Hope for herd immunity

Those factors, plus the controversial approval of a homegrown vaccine, Covaxin, before efficacy data was fully available, led people to reconsider getting vaccinated, Reddy said. (Covaxin has since released data that shows an 81 percent efficacy rate, two months after it received emergency approval for use.) 

The World Health Organization has established that herd immunity should be reached through vaccination and not simply by exposing people to the virus. WHO has also said that it doesn’t know what percentage would achieve herd immunity when it comes to COVID-19.

Herd immunity in India is a “nebulous” concept and a myth, according to Reddy, who pointed to a lack of nationwide data proving a sufficient level of immunity. 

“The 55 per cent rates that are being reported are in large metropolitan areas like Delhi and some pockets of Mumbai,” he said. “So you’re really not seeing all of India crossing even the 40 per cent threshold, and we do not know what the herd immunity threshold for this particular virus is.” 

In explaining the plunge in cases earlier this year, experts point to the fact that more Indians started following public health guidelines to mask up and physically distance after cases peaked. 

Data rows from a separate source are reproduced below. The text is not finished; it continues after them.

Lemma record_pages_print g : flat_map printed_records (record_pages g) = group_records g.
Proof.
  unfold record_pages. rewrite (flat_map_imap_concat _ _ (pair (records_title g))) by done.
  by rewrite chunk_concat by lia.
Qed.
Lemma fact_pages_print g : flat_map printed_facts (fact_pages g) = group_facts g.
Proof.
  unfold fact_pages. rewrite (flat_map_imap_concat _ _ (pair (facts_title g))) by done.
  by rewrite chunk_concat by lia.
Qed.
Lemma rowsPerPage_pos t : (0 < rowsPerPage t)%nat.
Proof. unfold rowsPerPage. repeat case_match; lia. Qed.
Lemma table_pages_print t : flat_map printed_rows (table_pages t) = table_lines t.
Proof.
  unfold table_pages. rewrite (flat_map_imap_concat _ _ (pair (table_title t, table_columns t))) by done.
  by rewrite chunk_concat by apply rowsPerPage_pos.
Qed.
Lemma trend_pages_print t : flat_map printed_lines (trend_pages t) = trend_lines t.
Proof.
  unfold trend_pages. rewrite (flat_map_imap _ _ trend_lines) by done. apply chunkTrend_lines. lia.
Qed.
End pages.

(** A page prints one kind of content only. *)
Definition prints_only (kind : PageContent → bool) (pages : list ReportPage) : Prop :=
  Forall (λ p, kind (page_content p) = true) pages.
Definition is_trend (c : PageContent) : bool := match c with TrendContent _ => true | _ => false end.
Definition is_records (c : PageContent) : bool := match c with RecordsContent _ => true | _ => false end.
Definition is_facts (c : PageContent) : bool := match c with FactsContent _ => true | _ => false end.
Definition is_table (c : PageContent) : bool := match c with TableContent _ _ => true | _ => false end.
Definition is_evidence (c : PageContent) : bool :=
  match c with OverviewContent _ _ _ _ _ _ _ | BreakdownsContent _ _ => true | _ => false end.

Lemma imap_prints {A} kind (g : nat → A → ReportPage) l :
  (∀ i x, kind (page_content (g i x)) = true) → prints_only kind (imap g l).
Proof. intros H. apply Forall_forall. intros p (i & x & -> & _)%elem_of_lookup_imap. apply H. Qed.

Lemma flat_map_prints {A} kind (g : A → list ReportPage) l : (∀ x, prints_only kind (g x)) → prints_only kind (flat_map g l).
Proof. intros H. induction l; cbn; [constructor|]. apply Forall_app; split; [apply H|done]. Qed.

Lemma prints_nothing {B} kind (f : ReportPage → list B) pages :
  prints_only kind pages → (∀ p, kind (page_content p) = true → f p = []) → flat_map f pages = [].
Proof. intros Hk Hf. apply flat_map_nil. intros p Hp. unfold prints_only in Hk. rewrite Forall_forall in Hk. by apply Hf, Hk. Qed.

Lemma trend_pages_only ts : prints_only is_trend (flat_map trend_pages ts).
Proof. apply flat_map_prints. intros. by apply imap_prints. Qed.
Lemma record_pages_only gs : prints_only is_records (flat_map record_pages gs).
Proof. apply flat_map_prints. intros. by apply imap_prints. Qed.
Lemma fact_pages_only gs : prints_only is_facts (flat_map fact_pages gs).
Proof. apply flat_map_prints. intros. by apply imap_prints. Qed.
Lemma table_pages_only ts : prints_only is_table (flat_map table_pages ts).
Proof. apply flat_map_prints. intros. by apply imap_prints. Qed.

Dr. Srinath Reddy, president of the Public Health Foundation of India, said the country has some social demographic advantages. ‘We have two-thirds of the Indian population in rural areas, where there’s less crowd density,’ he said. (Salimah Shivji/CBC)

But the sharpness of the drop was puzzling to many. That led to speculation that India’s warmer climate and younger population were also contributing factors, as well as other innate advantages.

India’s social demographic advantages 

There’s a theory, bolstered by two new studies done by Indian scientists — which have yet to be peer-reviewed — that Indians are less vulnerable to COVID-19 because they’re exposed to more infectious diseases from birth, thus making their immune systems stronger. 

India has the third-highest tally of COVID-19 cases in the world, at 11.36 million, but counts fewer deaths per capita than countries such as Canada, the United States and France, with 11.73 deaths per 100,000 people compared to 163.31 in the U.S. and 60.51 in Canada.

Reddy said there are some simple explanations. 

“We must remember that India has social demographic advantages. We have two-thirds of the Indian population in rural areas, where there’s less crowd density,” Reddy said. 

He pointed to the fact that rural homes are more ventilated, people largely work outside and their social bubbles are much smaller than those living in the city, leading to far less risk from the virus.  

But India is now heading in the wrong direction, with cases spiking again in at least eight states and coronavirus variants spreading. 

The country’s vaccination drive has also been slow to ramp up, with only 1.5 per cent of the population having received a first dose. The current pace is far from what’s needed to meet the government’s goal to have 300 million Indians, about a quarter of its population, vaccinated by August. 

“We are seeing a lot more opening up, a lot more commuting, a lot more superspreader events and the [variants],” Reddy said. “There is cause for worry.”